▸ What is required
Each line that holds the word "destruct" counts once; give the total for the records below and nothing else.
○ ○ ○ ○ ○
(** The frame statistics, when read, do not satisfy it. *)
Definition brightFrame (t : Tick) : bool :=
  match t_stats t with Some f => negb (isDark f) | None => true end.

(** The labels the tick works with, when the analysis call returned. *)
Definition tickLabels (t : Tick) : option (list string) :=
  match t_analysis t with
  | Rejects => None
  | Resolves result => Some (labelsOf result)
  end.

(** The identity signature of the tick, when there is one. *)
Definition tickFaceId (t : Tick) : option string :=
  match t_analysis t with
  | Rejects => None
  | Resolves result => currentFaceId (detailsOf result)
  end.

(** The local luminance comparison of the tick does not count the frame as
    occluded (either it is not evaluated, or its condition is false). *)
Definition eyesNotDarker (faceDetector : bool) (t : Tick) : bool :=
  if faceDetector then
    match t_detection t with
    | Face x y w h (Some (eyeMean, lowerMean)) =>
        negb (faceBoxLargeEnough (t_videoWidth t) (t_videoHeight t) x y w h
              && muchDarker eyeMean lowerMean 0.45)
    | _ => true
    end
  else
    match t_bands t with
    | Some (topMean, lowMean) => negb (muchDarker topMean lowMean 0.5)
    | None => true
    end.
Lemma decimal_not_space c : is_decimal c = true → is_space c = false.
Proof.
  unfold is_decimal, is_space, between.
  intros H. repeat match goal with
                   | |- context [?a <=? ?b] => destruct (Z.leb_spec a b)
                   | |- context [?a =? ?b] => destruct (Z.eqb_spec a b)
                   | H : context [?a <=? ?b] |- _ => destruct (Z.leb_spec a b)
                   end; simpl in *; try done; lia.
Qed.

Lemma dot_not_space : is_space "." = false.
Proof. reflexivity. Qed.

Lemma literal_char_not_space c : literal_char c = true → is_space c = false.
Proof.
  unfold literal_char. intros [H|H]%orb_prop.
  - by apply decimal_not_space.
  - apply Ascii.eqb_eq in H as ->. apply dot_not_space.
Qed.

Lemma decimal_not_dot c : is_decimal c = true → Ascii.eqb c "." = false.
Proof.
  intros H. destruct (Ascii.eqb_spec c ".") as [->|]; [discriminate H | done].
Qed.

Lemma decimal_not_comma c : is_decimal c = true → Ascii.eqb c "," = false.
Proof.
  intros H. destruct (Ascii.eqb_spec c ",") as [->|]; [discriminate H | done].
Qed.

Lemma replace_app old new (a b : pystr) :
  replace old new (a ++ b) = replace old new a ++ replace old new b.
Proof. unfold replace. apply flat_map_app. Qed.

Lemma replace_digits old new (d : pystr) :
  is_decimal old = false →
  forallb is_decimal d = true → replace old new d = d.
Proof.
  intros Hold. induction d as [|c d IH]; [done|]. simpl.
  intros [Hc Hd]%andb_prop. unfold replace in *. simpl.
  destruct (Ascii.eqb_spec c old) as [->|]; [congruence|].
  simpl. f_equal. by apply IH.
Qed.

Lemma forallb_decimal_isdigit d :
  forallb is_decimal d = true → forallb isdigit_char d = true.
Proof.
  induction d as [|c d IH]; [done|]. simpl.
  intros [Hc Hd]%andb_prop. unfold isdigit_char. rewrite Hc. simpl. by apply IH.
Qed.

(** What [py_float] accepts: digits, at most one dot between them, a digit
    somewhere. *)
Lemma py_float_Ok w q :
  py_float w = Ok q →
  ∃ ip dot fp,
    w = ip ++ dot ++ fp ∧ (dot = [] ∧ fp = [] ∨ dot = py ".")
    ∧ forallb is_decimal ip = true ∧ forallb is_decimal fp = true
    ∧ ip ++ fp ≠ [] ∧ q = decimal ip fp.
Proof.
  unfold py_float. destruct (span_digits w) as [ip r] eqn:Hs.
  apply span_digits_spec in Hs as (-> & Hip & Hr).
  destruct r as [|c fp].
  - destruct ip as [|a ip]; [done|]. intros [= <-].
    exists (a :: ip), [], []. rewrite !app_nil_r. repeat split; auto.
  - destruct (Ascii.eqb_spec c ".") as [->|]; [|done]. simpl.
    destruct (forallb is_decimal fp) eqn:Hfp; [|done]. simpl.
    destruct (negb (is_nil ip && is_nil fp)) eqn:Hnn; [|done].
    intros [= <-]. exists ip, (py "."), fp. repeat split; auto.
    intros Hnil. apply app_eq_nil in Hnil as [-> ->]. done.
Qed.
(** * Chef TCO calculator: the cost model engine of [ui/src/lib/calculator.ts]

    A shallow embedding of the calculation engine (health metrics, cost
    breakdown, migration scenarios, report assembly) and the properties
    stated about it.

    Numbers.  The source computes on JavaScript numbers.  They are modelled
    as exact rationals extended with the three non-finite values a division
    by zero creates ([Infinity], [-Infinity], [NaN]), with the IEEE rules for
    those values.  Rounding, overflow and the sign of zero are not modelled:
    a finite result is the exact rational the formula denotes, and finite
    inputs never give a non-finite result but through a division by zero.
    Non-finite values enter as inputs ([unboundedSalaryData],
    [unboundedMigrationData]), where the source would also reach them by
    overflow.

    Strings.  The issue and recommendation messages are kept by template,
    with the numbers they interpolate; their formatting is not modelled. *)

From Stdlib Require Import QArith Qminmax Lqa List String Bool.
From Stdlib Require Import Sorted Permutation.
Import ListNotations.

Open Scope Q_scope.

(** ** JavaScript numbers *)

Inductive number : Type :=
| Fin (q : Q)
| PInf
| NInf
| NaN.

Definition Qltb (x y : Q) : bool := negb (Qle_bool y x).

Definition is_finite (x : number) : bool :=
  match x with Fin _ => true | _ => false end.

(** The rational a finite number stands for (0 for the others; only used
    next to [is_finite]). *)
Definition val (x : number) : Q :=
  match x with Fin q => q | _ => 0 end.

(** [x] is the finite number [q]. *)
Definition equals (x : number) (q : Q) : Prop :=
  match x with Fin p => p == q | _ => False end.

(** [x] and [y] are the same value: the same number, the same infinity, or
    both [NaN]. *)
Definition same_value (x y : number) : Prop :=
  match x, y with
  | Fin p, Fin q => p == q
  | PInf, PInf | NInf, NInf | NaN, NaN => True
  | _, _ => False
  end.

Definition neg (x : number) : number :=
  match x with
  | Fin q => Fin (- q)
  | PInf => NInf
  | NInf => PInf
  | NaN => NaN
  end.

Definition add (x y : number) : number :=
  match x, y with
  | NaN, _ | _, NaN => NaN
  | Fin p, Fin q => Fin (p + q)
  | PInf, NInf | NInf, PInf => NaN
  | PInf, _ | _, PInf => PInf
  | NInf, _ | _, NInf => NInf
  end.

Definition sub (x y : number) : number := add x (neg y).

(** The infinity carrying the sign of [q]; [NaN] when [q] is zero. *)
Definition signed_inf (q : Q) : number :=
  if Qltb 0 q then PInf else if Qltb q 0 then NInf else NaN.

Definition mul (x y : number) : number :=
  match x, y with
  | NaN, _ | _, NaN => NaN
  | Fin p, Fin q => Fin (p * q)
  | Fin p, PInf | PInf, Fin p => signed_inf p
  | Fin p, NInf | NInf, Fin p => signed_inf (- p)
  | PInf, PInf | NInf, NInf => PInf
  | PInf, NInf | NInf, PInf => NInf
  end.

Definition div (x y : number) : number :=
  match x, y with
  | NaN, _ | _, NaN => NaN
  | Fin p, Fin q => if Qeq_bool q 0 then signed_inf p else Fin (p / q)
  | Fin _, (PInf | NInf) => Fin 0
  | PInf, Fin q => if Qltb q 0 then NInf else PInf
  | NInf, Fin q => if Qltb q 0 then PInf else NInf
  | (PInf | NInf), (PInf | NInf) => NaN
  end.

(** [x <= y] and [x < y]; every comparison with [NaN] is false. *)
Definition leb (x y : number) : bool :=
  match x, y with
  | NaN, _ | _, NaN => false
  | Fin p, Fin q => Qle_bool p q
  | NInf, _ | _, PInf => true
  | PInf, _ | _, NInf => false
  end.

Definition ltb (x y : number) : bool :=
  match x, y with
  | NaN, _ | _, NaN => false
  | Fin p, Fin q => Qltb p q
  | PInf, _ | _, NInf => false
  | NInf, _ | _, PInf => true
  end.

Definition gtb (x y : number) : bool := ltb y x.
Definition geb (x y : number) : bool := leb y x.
○ ○ ○ ○ ○
▸ Response to the exercise
12